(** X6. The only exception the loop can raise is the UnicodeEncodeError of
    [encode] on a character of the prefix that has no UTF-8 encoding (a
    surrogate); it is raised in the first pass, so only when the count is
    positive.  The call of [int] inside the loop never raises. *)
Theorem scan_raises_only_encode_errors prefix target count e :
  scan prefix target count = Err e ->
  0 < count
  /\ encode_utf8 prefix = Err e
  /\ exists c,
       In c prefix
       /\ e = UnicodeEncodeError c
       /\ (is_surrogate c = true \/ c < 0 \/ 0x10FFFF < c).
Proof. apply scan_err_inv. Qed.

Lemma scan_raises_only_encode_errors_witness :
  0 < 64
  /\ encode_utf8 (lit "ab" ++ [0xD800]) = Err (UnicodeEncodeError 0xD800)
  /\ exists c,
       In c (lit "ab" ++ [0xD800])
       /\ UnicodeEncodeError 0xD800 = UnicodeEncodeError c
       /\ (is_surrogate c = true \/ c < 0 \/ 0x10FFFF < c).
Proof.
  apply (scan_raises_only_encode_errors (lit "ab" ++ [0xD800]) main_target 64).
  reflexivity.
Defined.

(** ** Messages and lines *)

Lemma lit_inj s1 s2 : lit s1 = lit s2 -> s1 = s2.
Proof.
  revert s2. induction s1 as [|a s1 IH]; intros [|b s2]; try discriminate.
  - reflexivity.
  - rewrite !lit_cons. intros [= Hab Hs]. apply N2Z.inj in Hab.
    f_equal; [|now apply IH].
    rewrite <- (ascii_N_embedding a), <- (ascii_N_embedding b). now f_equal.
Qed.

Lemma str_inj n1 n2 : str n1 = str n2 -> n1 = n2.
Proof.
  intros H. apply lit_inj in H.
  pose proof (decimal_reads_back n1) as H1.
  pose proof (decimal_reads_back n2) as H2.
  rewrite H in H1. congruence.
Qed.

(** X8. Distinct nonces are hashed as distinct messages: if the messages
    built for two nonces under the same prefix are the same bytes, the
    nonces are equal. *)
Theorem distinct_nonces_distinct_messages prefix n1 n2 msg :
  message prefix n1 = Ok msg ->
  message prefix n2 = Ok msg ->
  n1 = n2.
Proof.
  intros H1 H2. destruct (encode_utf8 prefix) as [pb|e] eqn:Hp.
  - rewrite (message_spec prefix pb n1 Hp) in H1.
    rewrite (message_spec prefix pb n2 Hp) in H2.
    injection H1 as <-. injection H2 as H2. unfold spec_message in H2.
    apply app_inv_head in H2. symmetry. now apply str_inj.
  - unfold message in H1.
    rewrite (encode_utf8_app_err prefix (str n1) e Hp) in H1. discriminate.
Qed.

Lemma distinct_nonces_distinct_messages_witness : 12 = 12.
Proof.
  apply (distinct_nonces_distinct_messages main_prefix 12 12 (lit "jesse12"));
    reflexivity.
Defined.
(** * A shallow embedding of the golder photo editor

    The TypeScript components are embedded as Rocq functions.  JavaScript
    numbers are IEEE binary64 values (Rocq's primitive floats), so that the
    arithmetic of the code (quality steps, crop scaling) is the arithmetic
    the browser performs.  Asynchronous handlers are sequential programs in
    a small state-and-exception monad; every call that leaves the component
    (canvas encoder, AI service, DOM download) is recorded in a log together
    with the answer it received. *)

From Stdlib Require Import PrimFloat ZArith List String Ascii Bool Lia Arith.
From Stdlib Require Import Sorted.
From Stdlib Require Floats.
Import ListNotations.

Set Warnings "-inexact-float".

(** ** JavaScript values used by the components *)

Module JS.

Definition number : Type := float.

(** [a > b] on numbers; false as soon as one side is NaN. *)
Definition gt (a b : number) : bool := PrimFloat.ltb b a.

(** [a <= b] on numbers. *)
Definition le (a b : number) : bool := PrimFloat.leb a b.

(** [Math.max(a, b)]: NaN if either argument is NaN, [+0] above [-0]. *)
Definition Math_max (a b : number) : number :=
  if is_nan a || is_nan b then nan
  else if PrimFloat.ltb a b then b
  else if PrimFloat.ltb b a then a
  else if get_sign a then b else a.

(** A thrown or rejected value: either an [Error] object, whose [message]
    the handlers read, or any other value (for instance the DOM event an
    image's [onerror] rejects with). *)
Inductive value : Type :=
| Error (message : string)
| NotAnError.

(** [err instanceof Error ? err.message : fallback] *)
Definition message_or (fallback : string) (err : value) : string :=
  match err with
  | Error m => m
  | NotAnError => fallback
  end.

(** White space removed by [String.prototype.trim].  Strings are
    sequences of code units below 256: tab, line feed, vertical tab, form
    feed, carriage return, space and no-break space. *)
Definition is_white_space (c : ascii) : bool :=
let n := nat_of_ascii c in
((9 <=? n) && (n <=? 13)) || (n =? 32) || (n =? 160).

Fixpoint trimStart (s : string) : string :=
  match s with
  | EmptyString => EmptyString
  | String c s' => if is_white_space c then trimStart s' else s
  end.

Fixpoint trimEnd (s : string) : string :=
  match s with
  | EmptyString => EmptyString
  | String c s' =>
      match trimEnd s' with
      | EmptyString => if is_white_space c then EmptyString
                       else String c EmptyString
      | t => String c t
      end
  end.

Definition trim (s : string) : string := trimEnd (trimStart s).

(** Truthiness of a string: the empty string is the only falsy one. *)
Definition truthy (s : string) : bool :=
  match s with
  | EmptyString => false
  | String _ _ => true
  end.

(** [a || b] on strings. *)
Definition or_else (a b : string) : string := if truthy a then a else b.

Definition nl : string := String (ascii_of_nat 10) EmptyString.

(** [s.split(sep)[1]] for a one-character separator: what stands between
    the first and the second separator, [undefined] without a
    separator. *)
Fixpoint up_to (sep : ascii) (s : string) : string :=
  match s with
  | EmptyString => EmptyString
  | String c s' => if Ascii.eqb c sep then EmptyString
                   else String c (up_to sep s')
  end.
• • • • •
## [Task directions]
Only the lines from the one holding "(** [a || b] on strings. *)" through the final line of the entries, both included, should be given again, word for word.

## [Result of the exercise]
(** [a || b] on strings. *)
Definition or_else (a b : string) : string := if truthy a then a else b.

Definition nl : string := String (ascii_of_nat 10) EmptyString.

(** [s.split(sep)[1]] for a one-character separator: what stands between
    the first and the second separator, [undefined] without a
    separator. *)
Fixpoint up_to (sep : ascii) (s : string) : string :=
  match s with
  | EmptyString => EmptyString
  | String c s' => if Ascii.eqb c sep then EmptyString
                   else String c (up_to sep s')
  end.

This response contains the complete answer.